Collection entries

+ + + + + + +

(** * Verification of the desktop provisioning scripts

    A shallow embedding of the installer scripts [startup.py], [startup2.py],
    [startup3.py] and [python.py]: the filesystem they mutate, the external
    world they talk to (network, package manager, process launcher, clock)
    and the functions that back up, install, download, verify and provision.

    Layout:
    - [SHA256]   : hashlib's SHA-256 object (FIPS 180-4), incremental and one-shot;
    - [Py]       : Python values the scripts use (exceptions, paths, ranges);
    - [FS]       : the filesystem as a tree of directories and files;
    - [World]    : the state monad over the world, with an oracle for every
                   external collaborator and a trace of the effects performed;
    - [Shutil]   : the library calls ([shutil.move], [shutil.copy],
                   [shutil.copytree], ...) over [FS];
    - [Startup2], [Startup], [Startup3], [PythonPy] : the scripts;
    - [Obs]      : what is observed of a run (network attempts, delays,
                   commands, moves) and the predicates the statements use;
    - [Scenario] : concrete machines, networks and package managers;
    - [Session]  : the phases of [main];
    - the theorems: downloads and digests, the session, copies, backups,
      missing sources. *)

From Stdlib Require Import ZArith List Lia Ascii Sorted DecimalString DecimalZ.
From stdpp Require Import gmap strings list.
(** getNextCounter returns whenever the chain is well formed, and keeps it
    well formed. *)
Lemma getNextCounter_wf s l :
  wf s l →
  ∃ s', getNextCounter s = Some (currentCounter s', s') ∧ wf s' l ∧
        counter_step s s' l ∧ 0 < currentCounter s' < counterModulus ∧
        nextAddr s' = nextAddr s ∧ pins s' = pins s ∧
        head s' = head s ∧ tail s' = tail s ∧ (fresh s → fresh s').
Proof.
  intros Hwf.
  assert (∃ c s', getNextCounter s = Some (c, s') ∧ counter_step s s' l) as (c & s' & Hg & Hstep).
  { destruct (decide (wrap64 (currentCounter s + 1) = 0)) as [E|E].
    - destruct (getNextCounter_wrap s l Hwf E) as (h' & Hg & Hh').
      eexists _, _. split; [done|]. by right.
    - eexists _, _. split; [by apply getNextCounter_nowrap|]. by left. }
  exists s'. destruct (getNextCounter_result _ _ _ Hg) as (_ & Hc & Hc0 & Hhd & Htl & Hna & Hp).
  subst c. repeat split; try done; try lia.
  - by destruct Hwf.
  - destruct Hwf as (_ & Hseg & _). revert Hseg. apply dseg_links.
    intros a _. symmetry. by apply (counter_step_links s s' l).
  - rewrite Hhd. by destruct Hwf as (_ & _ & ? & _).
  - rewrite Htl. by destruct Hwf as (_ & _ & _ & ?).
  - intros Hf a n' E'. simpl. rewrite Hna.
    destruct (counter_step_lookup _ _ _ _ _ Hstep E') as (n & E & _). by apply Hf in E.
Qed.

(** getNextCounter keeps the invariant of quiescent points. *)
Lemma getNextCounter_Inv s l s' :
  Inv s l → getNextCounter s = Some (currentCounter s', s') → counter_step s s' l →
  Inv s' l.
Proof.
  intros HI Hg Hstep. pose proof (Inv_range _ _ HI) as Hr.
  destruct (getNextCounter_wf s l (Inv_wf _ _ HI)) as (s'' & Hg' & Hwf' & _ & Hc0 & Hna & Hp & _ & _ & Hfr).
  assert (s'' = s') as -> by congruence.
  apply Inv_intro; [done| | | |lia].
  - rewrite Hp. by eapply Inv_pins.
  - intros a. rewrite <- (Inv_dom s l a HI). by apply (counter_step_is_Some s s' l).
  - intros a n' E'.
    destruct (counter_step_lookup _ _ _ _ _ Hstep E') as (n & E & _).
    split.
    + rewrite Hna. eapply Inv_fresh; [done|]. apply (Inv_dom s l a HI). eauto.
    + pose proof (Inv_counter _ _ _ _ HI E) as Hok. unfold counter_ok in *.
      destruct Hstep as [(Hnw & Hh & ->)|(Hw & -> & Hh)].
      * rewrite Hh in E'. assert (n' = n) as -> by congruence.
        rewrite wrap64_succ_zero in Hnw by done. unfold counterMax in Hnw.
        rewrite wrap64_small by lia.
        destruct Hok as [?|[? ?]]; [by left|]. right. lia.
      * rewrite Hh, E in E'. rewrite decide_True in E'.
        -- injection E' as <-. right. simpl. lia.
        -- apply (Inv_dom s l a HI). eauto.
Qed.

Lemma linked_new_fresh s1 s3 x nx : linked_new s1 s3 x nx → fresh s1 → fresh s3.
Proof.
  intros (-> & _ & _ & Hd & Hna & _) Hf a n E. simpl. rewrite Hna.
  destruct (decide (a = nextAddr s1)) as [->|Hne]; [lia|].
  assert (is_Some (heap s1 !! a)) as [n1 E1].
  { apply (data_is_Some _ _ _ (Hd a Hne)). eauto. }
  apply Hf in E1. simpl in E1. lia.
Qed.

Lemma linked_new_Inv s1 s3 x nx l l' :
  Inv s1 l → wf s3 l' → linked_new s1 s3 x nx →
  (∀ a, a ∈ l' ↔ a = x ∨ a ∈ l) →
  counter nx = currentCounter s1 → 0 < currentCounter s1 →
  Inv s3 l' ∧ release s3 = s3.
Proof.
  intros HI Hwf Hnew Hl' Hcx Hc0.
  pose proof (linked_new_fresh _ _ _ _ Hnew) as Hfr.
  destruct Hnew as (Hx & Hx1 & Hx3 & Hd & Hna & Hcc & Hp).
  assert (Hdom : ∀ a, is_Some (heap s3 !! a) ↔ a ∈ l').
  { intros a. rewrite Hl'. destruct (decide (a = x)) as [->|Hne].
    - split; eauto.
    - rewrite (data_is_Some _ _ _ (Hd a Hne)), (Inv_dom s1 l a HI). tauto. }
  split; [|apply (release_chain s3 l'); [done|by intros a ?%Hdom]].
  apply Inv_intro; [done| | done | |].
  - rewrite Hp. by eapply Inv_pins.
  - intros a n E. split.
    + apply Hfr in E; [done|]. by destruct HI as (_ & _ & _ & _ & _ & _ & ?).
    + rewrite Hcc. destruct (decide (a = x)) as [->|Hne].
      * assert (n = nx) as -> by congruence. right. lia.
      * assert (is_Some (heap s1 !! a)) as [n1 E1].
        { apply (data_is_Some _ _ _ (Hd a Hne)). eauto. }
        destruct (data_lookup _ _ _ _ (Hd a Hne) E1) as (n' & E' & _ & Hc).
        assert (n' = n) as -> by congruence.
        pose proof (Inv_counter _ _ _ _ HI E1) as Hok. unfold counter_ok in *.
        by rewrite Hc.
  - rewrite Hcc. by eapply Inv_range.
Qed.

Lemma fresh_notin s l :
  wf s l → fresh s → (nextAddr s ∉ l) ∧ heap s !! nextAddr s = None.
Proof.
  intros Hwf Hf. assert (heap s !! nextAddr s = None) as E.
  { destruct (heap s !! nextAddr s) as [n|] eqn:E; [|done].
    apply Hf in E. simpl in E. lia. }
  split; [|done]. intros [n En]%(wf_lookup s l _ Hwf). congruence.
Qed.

+ + + + + + +

— INSTRUCTIONS TO FOLLOW —
Would you please give the number of lines in the data above that contain the string "heap"? Reply with that number only.

— EXERCISE RESULT —
6